* **Your task**
Please return, with no alterations, the lines below from the very first through the one that contains "- unfold slice".

Record excerpts section start

Lemma cmb_value_parse reserve members capital txHash state fine value :
  length reserve = 66%nat -> length txHash = 32%nat ->
  getCMBInitValue reserve members capital txHash state fine = Ok value ->
  parseCMBInitValue value = if decide (members = []) then Panic else Err "error parsing cmb value".
Proof.
  intros Hr Ht. unfold getCMBInitValue.
  destruct (cmb_members members) as [ms| |] eqn:Hms; [|done..]. apply cmb_members_ok in Hms.
  assert (exists C F, le_bytes 8 capital = C /\ le_bytes 8 fine = F /\ length C = 8%nat /\ length F = 8%nat)
    as (C & F & -> & -> & HC & HF) by (do 2 eexists; repeat split; apply le_bytes_length).
  intros [= <-]. unfold parseCMBInitValue, PaymentAddressLen, Uint8ToBytes.
  rewrite drop_app_le, drop_ge by lia. cbn [app]. rewrite !length_app, Hr, Ht, HC, HF.
  rewrite (proj2 (Nat.ltb_ge _ _)) by lia. cbv zeta. rewrite (proj2 (Nat.ltb_ge _ _)) by lia.
  unfold BytesToUint64. rewrite !drop_app_le, !(drop_ge C) by lia.
  cbn [app]. rewrite !length_app, Ht, HC, HF.
  cbn [length]. rewrite !(proj2 (Nat.ltb_ge _ _)) by lia. cbn [mbind outcome_bind].
  rewrite !app_assoc, last_snoc. cbn [mbind outcome_bind]. rewrite <- !app_assoc.
  rewrite (slice_ok (_ - 32 - 1)); rewrite ?length_app, ?Ht, ?HF; cbn [length]; try lia.
  cbn [mbind outcome_bind]. destruct (decide (members = [])) as [->|Hne].
  - unfold slice at 1. cbn [length] in Hms. rewrite Hms.
    match goal with |- context [if ?b then Ok _ else Panic] => replace b with false by (symmetry; apply andb_false_intro1, andb_false_intro2, Z.leb_gt; lia) end. done.
  - assert (1 <= length members)%nat by (destruct members; simpl; [done|lia]).
    rewrite slice_ok; rewrite ?length_app, ?Ht, ?HF; cbn [length]; try lia.
    cbn [mbind outcome_bind]. rewrite length_take, length_drop, !length_app, Ht, HF, Hms.
    cbn [length]. destruct (_ =? 0)%nat eqn:E; [|done]. apply Nat.eqb_eq in E. exfalso. revert E.
    replace (_ `min` _)%nat with (65 + (length members - 1) * 66)%nat by lia.
    rewrite Nat.Div0.mod_add. done.
Qed.

(** A custom bank account that was stored can never be read or updated: the parser
    leaves one byte off the members, so it always reports a broken value (it panics when
    there are no members). *)
Theorem cmb_never_read_back (s s' : S) (mainAccount reserve : bytes) (members : list bytes)
    (capital : Z) (txHash : bytes) (state fine : Z) :
  length reserve = 66%nat -> length txHash = 32%nat ->
  updateCMB (getCMBInitKey mainAccount) reserve members capital txHash state fine s = (s', Ok tt) ->
  snd (GetCMB mainAccount s') =
    (if decide (members = []) then Panic else Err "error parsing cmb value") /\
  forall state', UpdateCMBState mainAccount state' s' =
    (s', if decide (members = []) then Panic else Err "error parsing cmb value").
Proof.
  intros Hr Ht H. apply M_bind_ok in H as (s1 & value & Hv & Hput%put_ok).
  apply or_err_ok in Hv as [= <- Hval]. apply cmb_value_parse in Hval; [|done..].
  unfold GetCMB, UpdateCMBState, Get, mbind, M_bind. rewrite Hput, lookup_insert_eq.
  cbn [snd lift]. unfold lift. rewrite Hval. by destruct (decide (members = [])).
Qed.

(** The hash of a withdraw request is read back without its last byte, and after one
    update of its state the request no longer parses. *)
Lemma withdraw_request_truncated (txHash : bytes) (state : Z) :
  length txHash = 32%nat ->
  parseWithdrawRequestValue (getCMBWithdrawRequestValue txHash state) = Ok (take 31 txHash, state) /\
  parseWithdrawRequestValue (getCMBWithdrawRequestValue (take 31 txHash) state) =
    Err "Error parsing withdraw request".
Proof.
  intros Ht. unfold parseWithdrawRequestValue, getCMBWithdrawRequestValue, Uint8ToBytes.
  rewrite !length_app, length_take, Ht. cbn [length]. split; [|done].
  change (32 + 1 =? 1 + 32)%nat with true. cbv iota. rewrite slice_ok; rewrite ?length_app, ?Ht; cbn [length]; try lia.
  cbn [mbind outcome_bind]. rewrite last_snoc. unfold mbind, outcome_bind.
  rewrite drop_0, take_app_le by (cbn; lia). done.
Qed.
End Theorems.

(** ** Runs on a store in memory *)

Definition sample_hash : Hash := token_id 7.
Definition run {A} (m : M (gmap bytes bytes) A) (s : gmap bytes bytes) : gmap bytes bytes := fst (m s).

Lemma next_height_roundtrip_witness :
  snd (FetchCrossShardNextHeight 1 2 7 (run (StoreCrossShardNextHeight 1 2 7 9) ∅)) = Ok 9.
Proof.
  apply (next_height_roundtrip (∅ : gmap bytes bytes) (run (StoreCrossShardNextHeight 1 2 7 9) ∅) 1 2 7 9);
    [by_compute|by_compute|reflexivity].
Defined.

Lemma beacon_block_lifecycle_witness :
  let s1 := run (StoreBeaconBlock (mkStored (Some sample_hash) (Ok [123; 125]))) ∅ in
  let s2 := run (StoreBeaconBlockIndex sample_hash 5) s1 in
  let s3 := run (DeleteBeaconBlock sample_hash 5) s2 in
  snd (HasBeaconBlock sample_hash s3) = Ok false /\
  snd (GetBeaconBlockHashByIndex 5 s3) = Ok sample_hash.
Proof.
  intros s1 s2 s3.
  destruct (beacon_block_lifecycle ∅ s1 s2 s3 sample_hash [123; 125] 5 eq_refl ltac:(by_compute)
    eq_refl eq_refl eq_refl) as (_ & _ & _ & _ & H1 & _ & H2).
  exact (conj H1 H2).
Defined.

Lemma cmb_never_read_back_witness :
  snd (GetCMB [1] (run (updateCMB (getCMBInitKey [1]) (replicate 66 0) [replicate 66 5] 10
    sample_hash CMBRequested 0) ∅)) = Err "error parsing cmb value".
Proof.
  apply (cmb_never_read_back (∅ : gmap bytes bytes)
    (run (updateCMB (getCMBInitKey [1]) (replicate 66 0) [replicate 66 5] 10 sample_hash CMBRequested 0) ∅)
    [1] (replicate 66 0) [replicate 66 5] 10 sample_hash CMBRequested 0);
    reflexivity.
Defined.

(** [StoreCMB] refuses an account that was never seen, naming it a duplicate. *)
Example store_cmb_refused :
  StoreCMB [1] (replicate 66 0) [] 10 sample_hash (∅ : gmap bytes bytes) = (∅, Err KeyExisted).
Proof. reflexivity. Qed.

(** [DeleteBlock] leaves the shard's reference: the same block cannot be stored again. *)
Example deleted_shard_block_not_restorable :
  let v := mkStored (Some sample_hash) (Ok [123; 125]) in
  let s := run (DeleteBlock sample_hash 5 1) (run (StoreShardBlock v 1) ∅) in
  snd (HasBlock sample_hash s) = Ok false /\ snd (StoreShardBlock v 1 s) = Err BlockExisted.
Proof. split; reflexivity. Qed.
End LevelDB.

Record excerpts section end

* **Result of this exercise**
Lemma cmb_value_parse reserve members capital txHash state fine value :
  length reserve = 66%nat -> length txHash = 32%nat ->
  getCMBInitValue reserve members capital txHash state fine = Ok value ->
  parseCMBInitValue value = if decide (members = []) then Panic else Err "error parsing cmb value".
Proof.
  intros Hr Ht. unfold getCMBInitValue.
  destruct (cmb_members members) as [ms| |] eqn:Hms; [|done..]. apply cmb_members_ok in Hms.
  assert (exists C F, le_bytes 8 capital = C /\ le_bytes 8 fine = F /\ length C = 8%nat /\ length F = 8%nat)
    as (C & F & -> & -> & HC & HF) by (do 2 eexists; repeat split; apply le_bytes_length).
  intros [= <-]. unfold parseCMBInitValue, PaymentAddressLen, Uint8ToBytes.
  rewrite drop_app_le, drop_ge by lia. cbn [app]. rewrite !length_app, Hr, Ht, HC, HF.
  rewrite (proj2 (Nat.ltb_ge _ _)) by lia. cbv zeta. rewrite (proj2 (Nat.ltb_ge _ _)) by lia.
  unfold BytesToUint64. rewrite !drop_app_le, !(drop_ge C) by lia.
  cbn [app]. rewrite !length_app, Ht, HC, HF.
  cbn [length]. rewrite !(proj2 (Nat.ltb_ge _ _)) by lia. cbn [mbind outcome_bind].
  rewrite !app_assoc, last_snoc. cbn [mbind outcome_bind]. rewrite <- !app_assoc.
  rewrite (slice_ok (_ - 32 - 1)); rewrite ?length_app, ?Ht, ?HF; cbn [length]; try lia.
  cbn [mbind outcome_bind]. destruct (decide (members = [])) as [->|Hne].
  - unfold slice at 1. cbn [length] in Hms. rewrite Hms.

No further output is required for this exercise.